→ **ACTIVITY**: Both the line below containing "(** * License" and the line containing "foldl (λ acc kv, <[kv.1 := kv.2]> acc) o l.", along with every line between them, should be repeated exactly; no other line belongs in the answer.

Stored data:
Start of Block

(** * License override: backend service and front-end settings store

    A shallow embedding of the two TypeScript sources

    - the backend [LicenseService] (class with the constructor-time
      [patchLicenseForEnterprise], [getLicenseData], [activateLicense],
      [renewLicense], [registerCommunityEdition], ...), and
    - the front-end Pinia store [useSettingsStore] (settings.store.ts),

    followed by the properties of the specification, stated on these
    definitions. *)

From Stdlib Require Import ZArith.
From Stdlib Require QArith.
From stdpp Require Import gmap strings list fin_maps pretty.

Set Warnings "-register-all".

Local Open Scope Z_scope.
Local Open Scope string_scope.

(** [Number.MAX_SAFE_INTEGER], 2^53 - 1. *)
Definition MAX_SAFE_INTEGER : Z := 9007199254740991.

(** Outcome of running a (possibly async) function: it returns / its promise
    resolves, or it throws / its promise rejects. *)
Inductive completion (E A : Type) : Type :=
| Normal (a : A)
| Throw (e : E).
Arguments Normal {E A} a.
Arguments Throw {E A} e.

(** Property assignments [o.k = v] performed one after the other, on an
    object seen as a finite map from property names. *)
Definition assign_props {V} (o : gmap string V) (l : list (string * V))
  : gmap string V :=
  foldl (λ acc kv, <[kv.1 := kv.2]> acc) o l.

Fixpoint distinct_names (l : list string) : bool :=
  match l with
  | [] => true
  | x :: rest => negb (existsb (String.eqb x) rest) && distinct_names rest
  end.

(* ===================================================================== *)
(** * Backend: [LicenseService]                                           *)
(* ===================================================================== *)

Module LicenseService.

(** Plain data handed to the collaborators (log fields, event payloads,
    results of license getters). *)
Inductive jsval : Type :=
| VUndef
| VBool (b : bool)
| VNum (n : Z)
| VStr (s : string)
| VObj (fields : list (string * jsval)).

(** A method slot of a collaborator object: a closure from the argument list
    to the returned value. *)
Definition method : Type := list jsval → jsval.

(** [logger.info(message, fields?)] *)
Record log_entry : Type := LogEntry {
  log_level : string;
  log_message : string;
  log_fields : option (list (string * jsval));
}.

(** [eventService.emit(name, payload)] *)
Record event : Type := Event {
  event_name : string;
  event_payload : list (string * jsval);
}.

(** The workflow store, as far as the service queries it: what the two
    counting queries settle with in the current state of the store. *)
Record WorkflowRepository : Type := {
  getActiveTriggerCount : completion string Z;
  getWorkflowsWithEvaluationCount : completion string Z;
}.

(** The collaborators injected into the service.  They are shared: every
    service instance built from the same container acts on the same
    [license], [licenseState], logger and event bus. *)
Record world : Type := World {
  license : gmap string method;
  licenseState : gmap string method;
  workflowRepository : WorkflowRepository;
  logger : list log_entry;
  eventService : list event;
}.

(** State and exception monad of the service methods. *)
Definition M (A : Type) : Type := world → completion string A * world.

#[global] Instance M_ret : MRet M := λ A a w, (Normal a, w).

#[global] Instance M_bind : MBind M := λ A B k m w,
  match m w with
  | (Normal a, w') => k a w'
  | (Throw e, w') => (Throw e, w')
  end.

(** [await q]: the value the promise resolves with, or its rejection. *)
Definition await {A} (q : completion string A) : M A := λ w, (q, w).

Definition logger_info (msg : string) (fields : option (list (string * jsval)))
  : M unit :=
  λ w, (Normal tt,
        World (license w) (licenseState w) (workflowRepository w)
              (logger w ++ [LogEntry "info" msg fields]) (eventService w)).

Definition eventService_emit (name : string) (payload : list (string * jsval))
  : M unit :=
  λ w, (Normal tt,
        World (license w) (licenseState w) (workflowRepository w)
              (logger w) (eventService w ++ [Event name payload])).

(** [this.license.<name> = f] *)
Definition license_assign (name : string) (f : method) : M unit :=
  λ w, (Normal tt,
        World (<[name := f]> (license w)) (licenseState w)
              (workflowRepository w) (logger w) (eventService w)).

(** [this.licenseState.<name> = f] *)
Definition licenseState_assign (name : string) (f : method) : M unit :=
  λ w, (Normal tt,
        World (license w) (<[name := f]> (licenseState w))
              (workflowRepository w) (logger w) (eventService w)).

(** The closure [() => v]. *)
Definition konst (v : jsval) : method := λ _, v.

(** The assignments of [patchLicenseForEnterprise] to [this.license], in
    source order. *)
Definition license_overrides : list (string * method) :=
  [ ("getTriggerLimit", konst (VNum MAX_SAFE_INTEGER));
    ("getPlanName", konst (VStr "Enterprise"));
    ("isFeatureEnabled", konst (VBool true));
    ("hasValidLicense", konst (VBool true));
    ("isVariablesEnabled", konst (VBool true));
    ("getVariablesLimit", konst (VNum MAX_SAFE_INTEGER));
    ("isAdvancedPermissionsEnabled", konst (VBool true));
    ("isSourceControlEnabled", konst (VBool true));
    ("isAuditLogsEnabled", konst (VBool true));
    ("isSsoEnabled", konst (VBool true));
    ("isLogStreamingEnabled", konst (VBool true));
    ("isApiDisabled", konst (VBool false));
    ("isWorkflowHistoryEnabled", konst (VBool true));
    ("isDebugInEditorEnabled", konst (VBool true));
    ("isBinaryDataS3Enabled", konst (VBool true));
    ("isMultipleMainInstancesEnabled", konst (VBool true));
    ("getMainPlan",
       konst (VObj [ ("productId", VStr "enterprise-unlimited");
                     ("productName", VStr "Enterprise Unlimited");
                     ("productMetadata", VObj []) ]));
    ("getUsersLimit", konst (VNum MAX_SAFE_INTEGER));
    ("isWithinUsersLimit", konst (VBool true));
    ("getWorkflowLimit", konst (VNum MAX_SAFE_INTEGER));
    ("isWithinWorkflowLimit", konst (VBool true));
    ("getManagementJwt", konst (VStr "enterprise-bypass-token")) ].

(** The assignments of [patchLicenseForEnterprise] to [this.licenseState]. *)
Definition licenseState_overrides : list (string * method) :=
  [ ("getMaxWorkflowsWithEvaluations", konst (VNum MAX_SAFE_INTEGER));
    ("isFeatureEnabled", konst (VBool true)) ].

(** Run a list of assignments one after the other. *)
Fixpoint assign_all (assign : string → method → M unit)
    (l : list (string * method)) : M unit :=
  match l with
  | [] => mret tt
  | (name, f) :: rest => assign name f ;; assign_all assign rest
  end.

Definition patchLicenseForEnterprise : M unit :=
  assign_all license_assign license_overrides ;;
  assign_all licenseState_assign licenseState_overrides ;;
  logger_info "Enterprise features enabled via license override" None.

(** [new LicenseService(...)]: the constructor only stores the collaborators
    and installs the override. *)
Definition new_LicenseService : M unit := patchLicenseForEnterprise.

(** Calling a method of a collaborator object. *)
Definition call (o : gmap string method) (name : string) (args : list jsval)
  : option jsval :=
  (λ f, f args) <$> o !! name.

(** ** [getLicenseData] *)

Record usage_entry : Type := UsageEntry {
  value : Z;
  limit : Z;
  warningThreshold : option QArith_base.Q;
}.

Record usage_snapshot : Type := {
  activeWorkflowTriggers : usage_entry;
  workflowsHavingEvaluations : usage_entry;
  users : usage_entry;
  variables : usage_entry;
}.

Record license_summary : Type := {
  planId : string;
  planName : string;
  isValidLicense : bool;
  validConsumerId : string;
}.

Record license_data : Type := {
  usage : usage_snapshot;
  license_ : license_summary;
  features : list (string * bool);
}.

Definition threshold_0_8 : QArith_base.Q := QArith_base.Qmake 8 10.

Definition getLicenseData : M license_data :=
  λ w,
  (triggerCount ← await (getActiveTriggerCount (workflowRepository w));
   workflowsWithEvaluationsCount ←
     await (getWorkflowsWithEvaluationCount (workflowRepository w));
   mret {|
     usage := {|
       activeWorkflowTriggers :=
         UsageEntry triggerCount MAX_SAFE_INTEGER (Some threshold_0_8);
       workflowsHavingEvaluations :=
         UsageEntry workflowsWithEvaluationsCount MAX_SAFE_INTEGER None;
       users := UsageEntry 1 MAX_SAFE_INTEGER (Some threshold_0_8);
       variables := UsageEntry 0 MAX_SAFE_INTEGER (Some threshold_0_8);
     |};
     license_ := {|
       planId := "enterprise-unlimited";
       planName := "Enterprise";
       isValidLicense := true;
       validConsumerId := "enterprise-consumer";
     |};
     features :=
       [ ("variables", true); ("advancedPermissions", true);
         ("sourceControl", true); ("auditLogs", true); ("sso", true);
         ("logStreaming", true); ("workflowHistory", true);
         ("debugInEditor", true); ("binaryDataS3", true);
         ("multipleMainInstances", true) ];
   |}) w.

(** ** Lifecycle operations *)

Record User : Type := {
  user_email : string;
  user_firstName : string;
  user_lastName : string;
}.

End of Block
Start of Block

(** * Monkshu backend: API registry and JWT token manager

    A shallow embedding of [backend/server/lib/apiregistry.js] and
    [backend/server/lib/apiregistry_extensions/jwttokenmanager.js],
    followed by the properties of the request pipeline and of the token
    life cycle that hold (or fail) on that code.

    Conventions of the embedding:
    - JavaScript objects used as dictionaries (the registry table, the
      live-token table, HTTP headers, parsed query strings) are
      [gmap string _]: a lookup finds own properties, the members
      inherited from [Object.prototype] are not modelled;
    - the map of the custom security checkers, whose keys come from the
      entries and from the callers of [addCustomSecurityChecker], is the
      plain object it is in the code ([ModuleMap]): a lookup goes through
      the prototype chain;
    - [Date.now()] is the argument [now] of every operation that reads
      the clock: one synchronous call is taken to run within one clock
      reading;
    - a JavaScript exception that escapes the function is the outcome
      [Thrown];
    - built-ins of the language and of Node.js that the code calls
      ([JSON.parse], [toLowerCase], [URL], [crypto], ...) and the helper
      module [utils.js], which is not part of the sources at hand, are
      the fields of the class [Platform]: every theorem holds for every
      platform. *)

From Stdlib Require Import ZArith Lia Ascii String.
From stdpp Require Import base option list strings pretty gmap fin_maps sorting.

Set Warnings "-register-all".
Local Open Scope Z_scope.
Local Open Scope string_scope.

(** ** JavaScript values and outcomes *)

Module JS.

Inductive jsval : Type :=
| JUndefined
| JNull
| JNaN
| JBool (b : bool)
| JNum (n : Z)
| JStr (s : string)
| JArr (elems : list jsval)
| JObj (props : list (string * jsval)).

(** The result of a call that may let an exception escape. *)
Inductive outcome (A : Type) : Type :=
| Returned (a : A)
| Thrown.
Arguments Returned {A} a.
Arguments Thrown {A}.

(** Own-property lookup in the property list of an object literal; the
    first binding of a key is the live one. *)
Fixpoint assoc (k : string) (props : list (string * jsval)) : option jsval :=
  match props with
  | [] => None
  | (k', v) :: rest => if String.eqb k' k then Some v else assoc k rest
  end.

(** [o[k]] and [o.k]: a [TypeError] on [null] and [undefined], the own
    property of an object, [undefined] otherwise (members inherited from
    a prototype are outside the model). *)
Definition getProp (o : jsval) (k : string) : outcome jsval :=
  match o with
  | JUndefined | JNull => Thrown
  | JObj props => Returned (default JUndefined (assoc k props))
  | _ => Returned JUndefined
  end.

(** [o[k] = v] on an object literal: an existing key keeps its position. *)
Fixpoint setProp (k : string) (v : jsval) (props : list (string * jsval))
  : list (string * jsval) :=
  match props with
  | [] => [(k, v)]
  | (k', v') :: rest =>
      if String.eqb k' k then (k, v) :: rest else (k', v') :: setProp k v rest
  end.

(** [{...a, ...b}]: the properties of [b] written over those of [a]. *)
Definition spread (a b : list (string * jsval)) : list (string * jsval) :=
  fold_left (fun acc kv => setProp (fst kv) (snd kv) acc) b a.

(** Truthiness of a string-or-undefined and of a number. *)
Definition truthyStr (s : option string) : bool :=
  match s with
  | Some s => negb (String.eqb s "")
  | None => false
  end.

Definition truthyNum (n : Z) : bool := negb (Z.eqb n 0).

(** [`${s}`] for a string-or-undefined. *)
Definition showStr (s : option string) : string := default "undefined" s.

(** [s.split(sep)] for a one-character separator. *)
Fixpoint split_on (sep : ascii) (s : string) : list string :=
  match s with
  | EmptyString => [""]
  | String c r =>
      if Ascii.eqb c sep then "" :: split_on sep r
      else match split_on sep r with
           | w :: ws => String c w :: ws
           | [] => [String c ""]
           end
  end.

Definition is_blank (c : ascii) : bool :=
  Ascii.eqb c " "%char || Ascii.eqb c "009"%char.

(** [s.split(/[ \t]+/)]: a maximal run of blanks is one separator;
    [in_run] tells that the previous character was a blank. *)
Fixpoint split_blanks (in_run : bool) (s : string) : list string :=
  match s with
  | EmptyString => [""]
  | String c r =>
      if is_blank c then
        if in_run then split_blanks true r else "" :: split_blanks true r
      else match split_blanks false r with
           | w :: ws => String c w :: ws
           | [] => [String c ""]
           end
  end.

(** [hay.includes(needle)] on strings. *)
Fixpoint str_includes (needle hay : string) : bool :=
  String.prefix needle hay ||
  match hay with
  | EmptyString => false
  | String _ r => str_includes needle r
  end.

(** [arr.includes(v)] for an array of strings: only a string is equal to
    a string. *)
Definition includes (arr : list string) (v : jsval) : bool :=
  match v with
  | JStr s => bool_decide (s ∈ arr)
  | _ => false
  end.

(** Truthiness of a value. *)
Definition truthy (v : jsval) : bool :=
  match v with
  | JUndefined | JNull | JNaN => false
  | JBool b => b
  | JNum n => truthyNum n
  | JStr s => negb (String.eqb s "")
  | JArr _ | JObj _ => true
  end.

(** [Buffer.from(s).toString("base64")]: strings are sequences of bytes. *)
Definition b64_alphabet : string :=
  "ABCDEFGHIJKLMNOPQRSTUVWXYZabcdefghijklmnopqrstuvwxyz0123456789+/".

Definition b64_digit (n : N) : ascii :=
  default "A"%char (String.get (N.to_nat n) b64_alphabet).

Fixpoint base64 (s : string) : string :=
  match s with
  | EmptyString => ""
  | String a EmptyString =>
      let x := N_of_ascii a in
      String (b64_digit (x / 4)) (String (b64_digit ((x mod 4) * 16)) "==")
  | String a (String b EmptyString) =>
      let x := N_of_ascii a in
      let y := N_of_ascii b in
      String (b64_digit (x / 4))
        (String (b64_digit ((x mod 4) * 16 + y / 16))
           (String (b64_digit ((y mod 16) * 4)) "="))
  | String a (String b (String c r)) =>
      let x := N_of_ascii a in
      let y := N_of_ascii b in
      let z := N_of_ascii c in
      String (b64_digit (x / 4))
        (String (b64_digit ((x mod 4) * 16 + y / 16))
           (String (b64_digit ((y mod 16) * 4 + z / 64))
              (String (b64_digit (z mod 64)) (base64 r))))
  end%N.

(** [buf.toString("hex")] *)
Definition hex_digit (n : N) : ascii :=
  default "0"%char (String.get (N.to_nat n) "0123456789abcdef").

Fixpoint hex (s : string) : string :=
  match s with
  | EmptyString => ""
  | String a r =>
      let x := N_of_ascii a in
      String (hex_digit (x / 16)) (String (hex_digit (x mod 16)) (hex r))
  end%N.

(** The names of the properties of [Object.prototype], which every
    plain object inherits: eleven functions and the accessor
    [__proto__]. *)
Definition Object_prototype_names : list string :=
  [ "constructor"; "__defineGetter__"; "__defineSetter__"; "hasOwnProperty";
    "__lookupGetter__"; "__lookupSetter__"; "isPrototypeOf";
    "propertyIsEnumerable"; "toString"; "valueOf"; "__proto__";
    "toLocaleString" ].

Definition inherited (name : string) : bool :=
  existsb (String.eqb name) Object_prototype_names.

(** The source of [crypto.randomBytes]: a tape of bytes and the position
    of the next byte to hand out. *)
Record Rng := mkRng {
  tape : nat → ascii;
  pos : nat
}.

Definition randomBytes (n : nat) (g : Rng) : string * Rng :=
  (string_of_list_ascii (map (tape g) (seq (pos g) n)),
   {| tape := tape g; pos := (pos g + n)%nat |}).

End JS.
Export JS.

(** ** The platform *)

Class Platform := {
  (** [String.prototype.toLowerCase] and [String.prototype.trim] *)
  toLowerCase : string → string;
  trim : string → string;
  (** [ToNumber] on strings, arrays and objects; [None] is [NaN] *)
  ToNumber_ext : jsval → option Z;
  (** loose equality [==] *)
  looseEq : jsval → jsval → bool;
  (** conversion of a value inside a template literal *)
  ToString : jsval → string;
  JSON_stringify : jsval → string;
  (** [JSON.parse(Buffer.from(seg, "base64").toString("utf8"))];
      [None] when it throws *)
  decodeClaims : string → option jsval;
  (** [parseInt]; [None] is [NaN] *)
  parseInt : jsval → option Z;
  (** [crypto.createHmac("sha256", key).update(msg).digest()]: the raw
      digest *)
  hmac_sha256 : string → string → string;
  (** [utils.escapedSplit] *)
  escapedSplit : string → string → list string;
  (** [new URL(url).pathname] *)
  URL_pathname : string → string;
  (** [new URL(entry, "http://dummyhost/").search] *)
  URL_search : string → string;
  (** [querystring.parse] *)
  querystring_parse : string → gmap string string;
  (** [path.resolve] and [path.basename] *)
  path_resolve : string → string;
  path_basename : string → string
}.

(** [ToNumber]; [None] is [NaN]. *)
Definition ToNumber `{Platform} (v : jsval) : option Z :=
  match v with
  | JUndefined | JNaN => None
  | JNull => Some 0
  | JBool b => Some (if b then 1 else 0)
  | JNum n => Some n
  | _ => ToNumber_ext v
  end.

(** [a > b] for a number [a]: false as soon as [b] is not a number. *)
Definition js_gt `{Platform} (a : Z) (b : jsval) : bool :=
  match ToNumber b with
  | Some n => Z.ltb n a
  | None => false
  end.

End of Block
Start of Block

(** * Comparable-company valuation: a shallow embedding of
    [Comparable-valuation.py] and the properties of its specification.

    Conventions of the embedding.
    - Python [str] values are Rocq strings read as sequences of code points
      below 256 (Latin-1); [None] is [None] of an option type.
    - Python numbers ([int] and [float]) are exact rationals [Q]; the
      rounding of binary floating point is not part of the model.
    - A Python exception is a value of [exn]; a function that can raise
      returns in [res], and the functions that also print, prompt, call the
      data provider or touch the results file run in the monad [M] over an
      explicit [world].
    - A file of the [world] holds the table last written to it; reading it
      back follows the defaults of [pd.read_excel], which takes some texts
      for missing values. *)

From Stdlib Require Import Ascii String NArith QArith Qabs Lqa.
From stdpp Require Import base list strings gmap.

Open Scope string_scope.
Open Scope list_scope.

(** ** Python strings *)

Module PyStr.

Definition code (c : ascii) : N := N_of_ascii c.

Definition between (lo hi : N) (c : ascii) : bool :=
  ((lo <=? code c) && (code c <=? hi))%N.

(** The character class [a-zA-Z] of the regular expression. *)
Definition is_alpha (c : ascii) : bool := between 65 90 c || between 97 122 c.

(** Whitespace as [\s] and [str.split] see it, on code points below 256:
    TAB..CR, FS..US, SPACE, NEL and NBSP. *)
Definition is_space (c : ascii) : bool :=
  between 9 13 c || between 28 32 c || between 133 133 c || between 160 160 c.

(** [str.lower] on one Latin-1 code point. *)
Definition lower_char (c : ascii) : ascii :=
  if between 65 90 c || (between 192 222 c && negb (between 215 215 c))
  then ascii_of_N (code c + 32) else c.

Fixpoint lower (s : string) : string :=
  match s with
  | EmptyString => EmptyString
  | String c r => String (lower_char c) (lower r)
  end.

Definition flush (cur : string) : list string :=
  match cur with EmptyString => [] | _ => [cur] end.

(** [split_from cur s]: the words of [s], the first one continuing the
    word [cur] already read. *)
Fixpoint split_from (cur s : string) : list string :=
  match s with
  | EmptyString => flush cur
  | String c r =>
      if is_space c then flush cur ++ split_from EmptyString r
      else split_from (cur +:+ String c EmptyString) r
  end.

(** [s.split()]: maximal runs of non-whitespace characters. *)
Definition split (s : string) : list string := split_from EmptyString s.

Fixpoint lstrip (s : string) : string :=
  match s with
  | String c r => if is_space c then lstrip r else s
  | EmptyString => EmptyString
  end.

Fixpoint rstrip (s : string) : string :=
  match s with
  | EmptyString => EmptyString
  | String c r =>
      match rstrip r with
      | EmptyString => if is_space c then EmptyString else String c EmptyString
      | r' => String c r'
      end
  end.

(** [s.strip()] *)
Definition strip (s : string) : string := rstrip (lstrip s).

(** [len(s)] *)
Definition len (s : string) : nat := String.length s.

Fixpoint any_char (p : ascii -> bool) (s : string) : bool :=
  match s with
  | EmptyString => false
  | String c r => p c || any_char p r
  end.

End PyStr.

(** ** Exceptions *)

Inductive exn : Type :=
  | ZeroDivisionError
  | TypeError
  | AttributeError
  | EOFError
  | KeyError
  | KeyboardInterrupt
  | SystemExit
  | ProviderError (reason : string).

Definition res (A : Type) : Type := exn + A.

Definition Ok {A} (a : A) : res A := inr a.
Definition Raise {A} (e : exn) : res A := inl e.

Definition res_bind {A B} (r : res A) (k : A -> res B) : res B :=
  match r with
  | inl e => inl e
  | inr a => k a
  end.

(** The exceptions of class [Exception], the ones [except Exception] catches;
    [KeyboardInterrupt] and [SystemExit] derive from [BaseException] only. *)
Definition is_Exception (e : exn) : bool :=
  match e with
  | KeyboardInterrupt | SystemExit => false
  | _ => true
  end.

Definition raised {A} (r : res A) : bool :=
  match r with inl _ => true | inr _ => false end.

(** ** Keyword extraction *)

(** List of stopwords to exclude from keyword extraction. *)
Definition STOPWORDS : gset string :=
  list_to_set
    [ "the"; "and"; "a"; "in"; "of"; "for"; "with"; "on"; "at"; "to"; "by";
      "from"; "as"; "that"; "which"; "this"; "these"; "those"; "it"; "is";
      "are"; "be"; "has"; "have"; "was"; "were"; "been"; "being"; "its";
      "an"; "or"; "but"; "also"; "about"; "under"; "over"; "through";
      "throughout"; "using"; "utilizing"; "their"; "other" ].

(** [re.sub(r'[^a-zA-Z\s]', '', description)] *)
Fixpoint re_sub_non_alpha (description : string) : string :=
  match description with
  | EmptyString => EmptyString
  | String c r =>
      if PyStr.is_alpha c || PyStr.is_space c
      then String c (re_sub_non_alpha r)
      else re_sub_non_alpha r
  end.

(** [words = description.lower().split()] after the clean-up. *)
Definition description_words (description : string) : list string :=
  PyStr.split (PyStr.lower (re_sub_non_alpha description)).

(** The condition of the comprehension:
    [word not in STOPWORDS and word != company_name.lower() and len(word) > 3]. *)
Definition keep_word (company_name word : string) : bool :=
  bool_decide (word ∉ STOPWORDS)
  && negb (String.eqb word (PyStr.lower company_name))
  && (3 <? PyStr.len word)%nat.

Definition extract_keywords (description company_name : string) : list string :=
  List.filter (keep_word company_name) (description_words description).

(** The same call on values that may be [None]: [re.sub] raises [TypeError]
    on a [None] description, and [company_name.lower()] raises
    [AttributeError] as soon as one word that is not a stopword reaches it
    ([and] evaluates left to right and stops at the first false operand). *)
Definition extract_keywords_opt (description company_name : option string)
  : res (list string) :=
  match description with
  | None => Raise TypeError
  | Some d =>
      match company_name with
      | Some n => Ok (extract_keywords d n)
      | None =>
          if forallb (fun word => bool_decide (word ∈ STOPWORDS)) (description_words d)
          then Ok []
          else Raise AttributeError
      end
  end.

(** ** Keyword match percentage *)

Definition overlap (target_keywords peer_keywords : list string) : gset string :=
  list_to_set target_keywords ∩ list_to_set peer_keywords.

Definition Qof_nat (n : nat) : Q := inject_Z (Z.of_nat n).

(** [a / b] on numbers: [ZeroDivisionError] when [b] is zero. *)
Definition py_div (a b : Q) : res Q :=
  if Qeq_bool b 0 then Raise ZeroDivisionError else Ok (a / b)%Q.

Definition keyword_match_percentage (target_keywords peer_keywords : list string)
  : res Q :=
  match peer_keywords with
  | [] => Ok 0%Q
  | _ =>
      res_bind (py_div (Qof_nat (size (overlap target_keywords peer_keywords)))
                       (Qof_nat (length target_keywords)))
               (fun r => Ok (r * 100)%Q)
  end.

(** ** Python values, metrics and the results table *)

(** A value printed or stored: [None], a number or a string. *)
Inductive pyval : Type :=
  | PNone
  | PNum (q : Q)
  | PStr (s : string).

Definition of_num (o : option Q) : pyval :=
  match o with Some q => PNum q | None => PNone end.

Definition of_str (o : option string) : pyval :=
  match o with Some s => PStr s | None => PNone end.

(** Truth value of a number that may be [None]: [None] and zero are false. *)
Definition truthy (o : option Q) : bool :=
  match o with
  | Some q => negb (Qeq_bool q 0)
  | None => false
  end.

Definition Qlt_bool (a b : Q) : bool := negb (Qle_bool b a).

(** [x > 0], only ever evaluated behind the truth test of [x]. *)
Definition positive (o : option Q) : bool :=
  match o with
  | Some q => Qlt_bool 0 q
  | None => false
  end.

End of Block

→ **ANSWER TO THIS PROBLEM**:
(** * License override: backend service and front-end settings store

    A shallow embedding of the two TypeScript sources

    - the backend [LicenseService] (class with the constructor-time
      [patchLicenseForEnterprise], [getLicenseData], [activateLicense],
      [renewLicense], [registerCommunityEdition], ...), and
    - the front-end Pinia store [useSettingsStore] (settings.store.ts),

    followed by the properties of the specification, stated on these
    definitions. *)

From Stdlib Require Import ZArith.
From Stdlib Require QArith.
From stdpp Require Import gmap strings list fin_maps pretty.

Set Warnings "-register-all".

Local Open Scope Z_scope.
Local Open Scope string_scope.

(** [Number.MAX_SAFE_INTEGER], 2^53 - 1. *)
Definition MAX_SAFE_INTEGER : Z := 9007199254740991.

(** Outcome of running a (possibly async) function: it returns / its promise
    resolves, or it throws / its promise rejects. *)
Inductive completion (E A : Type) : Type :=
| Normal (a : A)
| Throw (e : E).
Arguments Normal {E A} a.
Arguments Throw {E A} e.

(** Property assignments [o.k = v] performed one after the other, on an
    object seen as a finite map from property names. *)
Definition assign_props {V} (o : gmap string V) (l : list (string * V))
  : gmap string V :=
  foldl (λ acc kv, <[kv.1 := kv.2]> acc) o l.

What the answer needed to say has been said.